I guess because I got drunk I missed out on all of the warning signs that I'd done fucked up real good. The fact that I'd been ripping a monumental amount of ass all night long must have escaped me. But either way, I woke up some time later on the floor of our bathroom. I'd had a shower. I started trying to put the pieces together to figure out why I'd had a shower, and then I noticed a pair of befouled boxers in the bathroom trash can. Huh. Then the vague memory of my bowels detonating comes back to me, except, this memory isn't taking place on the can, it's happening in our walk-in closet.
So, I quietly (the wife is still asleep) go check the walk in closet and all looks normal. Except it smells like the inside of a cadaver's rectum. I look around, and, Drew, I've unloaded my bowels straight into my wife's clothes hamper. And not just a nice, neat couple of logs, it looks like someone dumped a goddamn can of Hormel hot dog chili into it. Same color, same consistency. There's no salvaging any of its contents.
Still decently drunk, I take the entire hamper out to our apartment's dumpsters, leave it there, and go back to bed.
As best as I can figure, I must have awakened in the middle of the night with the sudden urge to shit. And since our walk-in closet is closer than our bathroom, I must have sensed that I was never gonna make it to the can, so I did a quick detour. Noticing that clothes hampers look vaguely like literal trash cans, and that her hamper was less full than mine, I must have sat down on hers and dumped out.

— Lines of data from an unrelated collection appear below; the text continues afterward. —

(** What holds when the loop is about to map page [a]. *)
Definition map_inv root A T s va size pa perm (x : Z * Z) (s1 : phys) : Prop :=
  ∃ A1 T1 used, grow root A T s A1 T1 s1 used ∧
    aligned x.1 ∧ first_page va ≤ x.1 ≤ last_page va size ∧ x.2 = pa + (x.1 - first_page va) ∧
    Z.of_nat (length used) * PGSIZE ≤ 2 * (x.1 - first_page va) ∧
    ∀ va', 0 ≤ va' < MAXVA → pte_of (mem s1) T1 va' =
      if decide (first_page va ≤ PGROUNDDOWN va' < x.1) then leaf (pa + (PGROUNDDOWN va' - first_page va)) perm
      else pte_of (mem s) T va'.

Lemma mappages_ok root A T s va size pa perm :
  vm_inv A root T s → 0 ≤ va → 0 < size → va + size ≤ MAXVA →
  pte_pa pa → pa + npages va size * PGSIZE ≤ 2 ^ 56 → 0 ≤ perm < 1024 →
  (∀ va', 0 ≤ va' < MAXVA → in_span va size va' → Z.testbit (pte_of (mem s) T va') 0 = false) →
  wp (mappages root va size pa perm)
    (λ r s', r = 0 ∧ mapped root A T s va size pa perm s') (oom (2 * npages va size) A) s.
Proof.
  intros HI Hva Hsz Hmax Hpa Hpa2 Hperm Hun. destruct (span_bounds va size Hva Hsz Hmax) as (B1 & B2 & Ba & Bl & Bn & Bp).
  unfold mappages. bool_false (size =? 0). rewrite (u64_small (va + size - 1)) by (consts; lia).
  change (PGROUNDDOWN (va + size - 1)) with (last_page va size). change (PGROUNDDOWN va) with (first_page va).
  set (f := first_page va) in *. set (l := last_page va size) in *. set (n := npages va size) in *.
  apply (wp_loop _ (map_inv root A T s va size pa perm) (λ x _, l - x.1)).
  2: { exists A, T, []. split; [by apply grow_refl|]. cbn [fst snd]. split_and!; try done; try lia.
       - simpl length. consts. lia.
       - intros va' _. rewrite decide_False; [done|]. fold f. lia. }
  2: { cbn [fst]. consts. lia. }
  intros [a p] s1 (A1 & T1 & used & HG & Haa & Ha & Hp & Hu & HL). cbn [fst snd] in *. fold f l in HL, Ha, Hp, Hu.
  apply (map_page root A1 T1 s1); try done.
  - apply HG.
  - consts. lia.
  - subst p. destruct Hpa as [Hpa Hpa0]. split; [|consts; lia]. unfold aligned in *. consts. Z.div_mod_to_equations. lia.
  - rewrite HL by (consts; lia). rewrite PGROUNDDOWN_id by done. rewrite decide_False by lia.
    apply Hun; [consts; lia|]. unfold in_span. rewrite (PGROUNDDOWN_id a) by done. fold f l. lia.
  - intros A2 T2 s2 used2 HG2 Hl2 HL2. rewrite (PGROUNDDOWN_id a) in HL2 by done.
    pose proof (grow_trans _ _ _ _ _ _ _ _ _ _ _ _ HG HG2) as HG3.
    destruct (Z.eqb_spec a l) as [->|Hne]; apply wp_ret.
    + split; [done|]. exists A2, T2, (used ++ used2). split; [done|]. rewrite length_app.
      split; [fold n; consts; lia|]. intros va' Hva'. rewrite HL2, HL by done. unfold in_span. fold f l.
      repeat case_decide; try done; try lia. subst p. congruence.
    + destruct Hpa as [Hpa Hpa0].
      rewrite (u64_small (a + _)), (u64_small (p + _)) by (unfold aligned in *; consts; Z.div_mod_to_equations; lia).
      split; [|unfold aligned in *; cbn [fst]; consts; Z.div_mod_to_equations; lia].
      exists A2, T2, (used ++ used2). split; [done|]. cbn [fst snd]. rewrite length_app. fold f l.
      split_and!; try (unfold aligned in *; consts; Z.div_mod_to_equations; lia).
      intros va' Hva'. rewrite HL2, HL by done. pose proof (PGROUNDDOWN_aligned va').
      repeat case_decide; try done; try (unfold aligned in *; consts; Z.div_mod_to_equations; lia). subst p. congruence.
  - intros s2 Hlen. split; [done|]. rewrite (g_free HG), length_app. consts. lia.
Qed.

The next morning, my wife woke up, unaware that anything happened. The first thing I told her was that I owed her 3 pairs of athletic shorts, 2 new bras and a clothes hamper. I told her I'd tell her why, but that she shouldn't expect it to make any sense and that I wouldn't be able to give her a good reason.
To her enormous credit, she thought the whole thing was hilarious.
So I guess my question is this: when does this stop being hilarious? When do the jokes my wife makes about it get old? When does the razzing, the eating shit for this stop? I'd say a year, but Drew, we're deep into year two now with no signs of this abating.
Never. It never stops being hilarious.